He will be presenting on our Future of Digital Marketing event in London on June 15. 

I've been asking Andy Hobsbawm and co-founder Niall Murphy about the start-up...

In one sentence, what is Evrythng?

Evrythng is a new service that creates active digital identities for products and other objects, with the tools and online environment to share and manage real-time information about these things.

What problems does Evrythng solve?

Evrythng helps organise the world’s objects with an active digital identity for every thing.

To understand this as a solution to a problem, it helps to understand the world we see emerging. There’s a real-time ‘internet of things’ starting to happen as millions of objects are becoming connected and connectable.

We envision a world where individual objects from supply chain components and personal possessions to trains, buildings and paintings each have unique digital identities with an active online presence.

These can then become part of the real-time social flow of conversation and community online and trigger a new wave of real-time apps and services based on the physical objects around us.

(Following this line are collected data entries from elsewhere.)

Lemma find_blob signature capacity v t b :
  Forall byte_ok signature -> capacity <= blen signature -> view_wf signature capacity v ->
  LC32FindCodeSignatureBlob v t = Some b -> donor_blob_wf t b.
Proof.
  unfold LC32FindCodeSignatureBlob. intros Hb Hc Hv ([i c] & Hf & ->)%fmap_Some.
  apply list_find_Some in Hf as (Hi & Ht & _).
  destruct (view_blob_ok _ _ _ c Hb Hc Hv) as (? & [? _] & ? & _); [by eapply list_elem_of_lookup_2|].
  done.
Qed.

Section donor.
Context (CC_SHA1 CC_SHA256 CC_SHA384 : list Z -> list Z).
Context `{!Digests CC_SHA1 CC_SHA256 CC_SHA384}.

Lemma hash_blob_safe blob ht hs :
  blob_ok blob -> 0 <= blobLength blob -> 0 <= hs -> safe (LC32HashCodeSignatureBlob CC_SHA1 CC_SHA256 CC_SHA384 blob ht hs)
    (fun _ => True).
Proof.
  intros Hb Hl Hh. destruct (decide (hs = 0)) as [-> |Hz].
  - unfold LC32HashCodeSignatureBlob. safe_step. apply safe_check. intros E. zb.
    unfold LC32ExpectedCodeDirectoryHashSize in E.
    destruct (ht =? LC32_CS_HASH_SHA1); [done|]. destruct (ht =? LC32_CS_HASH_SHA256); [done|].
    destruct (ht =? LC32_CS_HASH_SHA256_TRUNCATED); [done|].
    by destruct (ht =? LC32_CS_HASH_SHA384).
  - destruct (decide (hs = LC32ExpectedCodeDirectoryHashSize ht)) as [E|E].
    + by rewrite (proj1 (hash_blob _ _ _ blob ht hs Hb Hl Hz E)).
    + unfold LC32HashCodeSignatureBlob. rewrite (proj2 (Z.eqb_neq _ _) E). done.
Qed.

Lemma slot_fetch_safe b p s :
  blob_ok b -> directory_of b p -> 1 <= s <= specialSlotCount p ->
  0 <= hashOffset p - s * hashSize p /\ 0 < hashSize p /\
  hashOffset p - s * hashSize p + hashSize p <= blen (blobBytes b).
Proof.
  intros Hb D Hs. destruct (directory_numbers b p Hb D) as (? & ? & ? & ? & ? & ? & _).
  destruct (do_vector b p D) as (Ep & _). destruct Hb as [_ Hl].
  assert (1 * hashSize p <= s * hashSize p <= specialSlotCount p * hashSize p)
    by (split; apply Z.mul_le_mono_nonneg_r; lia). lia.
Qed.

Lemma slot_matches_safe b s c : blob_ok b -> blob_ok c -> 0 <= blobLength c -> 0 <= s ->
  safe (LC32CodeDirectorySlotMatchesBlob CC_SHA1 CC_SHA256 CC_SHA384 b s c) (fun _ => True).
Proof.
  intros Hb Hc Hl Hs. unfold LC32CodeDirectorySlotMatchesBlob. safe_step.
  eapply safe_mono; [by apply parse_directory_safe|]. intros p D. do 2 safe_step.
  destruct (slot_fetch_safe b p s Hb D ltac:(lia)) as (? & ? & ?).
  safe_step. eapply safe_mono; [apply hash_blob_safe; done || lia|]. intros h _.
  safe_step. apply safe_fetch; [lia..|]. by safe_step.
Qed.

Lemma slot_empty_safe b s : blob_ok b -> 0 <= s ->
  safe (LC32CodeDirectorySlotIsEmpty b s) (fun _ => True).
Proof.
  intros Hb Hs. unfold LC32CodeDirectorySlotIsEmpty. safe_step.
  eapply safe_mono; [by apply parse_directory_safe|]. intros p D. do 2 safe_step.
  safe_step; [done|]. destruct (slot_fetch_safe b p s Hb D ltac:(lia)) as (? & ? & ?).
  safe_step. apply safe_fetch; [lia..|]. by safe_step.
Qed.

Lemma check_directories_safe req ent der bs n :
  Forall blob_ok bs -> (forall b, req = Some b -> donor_blob b) -> donor_blob ent ->
  donor_blob der ->
  safe (check_directories CC_SHA1 CC_SHA256 CC_SHA384 req ent der bs n) (fun _ => True).
Proof.
  intros Hbs Hr [He1 He2] [Hd1 Hd2]. revert n.
  induction Hbs as [|b bs Hb _ IH]; intros n; cbn [check_directories]; [done|].
  safe_step; [apply IH|]. safe_step. eapply safe_mono.
  { destruct req as [r|]; cbn [slot_agrees].
    - destruct (Hr r eq_refl). by apply slot_matches_safe.
    - by apply slot_empty_safe. }
  intros _ _. safe_step. eapply safe_mono; [by apply slot_matches_safe|]. intros _ _.
  safe_step. eapply safe_mono; [by apply slot_matches_safe|]. intros _ _. apply IH.
Qed.

(** Taking the donor's blobs stays in the signature and yields complete blobs. *)
Lemma create_donor_safe signature capacity :
  Forall byte_ok signature -> capacity <= blen signature ->
  safe (LC32CreateCodeSignatureDonor CC_SHA1 CC_SHA256 CC_SHA384 signature capacity) donor_wf.
Proof.
  intros Hb Hc. unfold LC32CreateCodeSignatureDonor. safe_step.
  eapply safe_mono; [by apply parse_signature_safe|]. intros v Hv. cbv zeta.
  assert (forall t b, LC32FindCodeSignatureBlob v t = Some b -> donor_blob_wf t b) as Hf
    by (intros; by eapply find_blob).
  do 4 safe_step. safe_step. safe_step. safe_step. safe_step.
  pose proof (Hf _ _ H1) as He. pose proof (Hf _ _ H2) as Hd.
  assert (forall t b, donor_blob_wf t b -> donor_blob b) as Hdb.
  { intros t b (_ & ? & ? & _). unfold generic_blob_size in *. split; [done|lia]. }
  safe_step. eapply safe_mono; [apply check_directories_safe|].
  - apply Forall_forall. intros b Hin. by eapply view_blob_ok.
  - intros b E%Hf. by eapply Hdb.
  - by eapply Hdb.
  - by eapply Hdb.
  - intros n _. do 3 safe_step. split; cbn [requirements entitlements derEntitlements cmsSignature];
      try done; [intros b; apply Hf|].
    split; [done|]. split; [|done]. split; [|done]. by repeat constructor.
Qed.
End donor.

To solve the problem of how to do all this, Evrythng has created a go-to engine for applications, services and analytics built around the active digital identities of connected physical things.

When and why did you launch it?

We started the company together about a year and a half ago and have been quietly building technology and engaging with key stakeholders in the emerging market of connected things. We’d been talking about this a few years before that (it’s something that had been on Niall’s mind for a while, since he co-founded Wi-Fi company The Cloud in 2003).

We both felt strongly that the internet will inevitably include billions of objects sharing dynamic information about themselves in real-time.

It seemed clear to us that some kind of transactional economy would emerge around this exchange of object information and that there needed to be a new kind of software infrastructure that makes it easy for apps to make use of this information and provide new kinds of services and experiences.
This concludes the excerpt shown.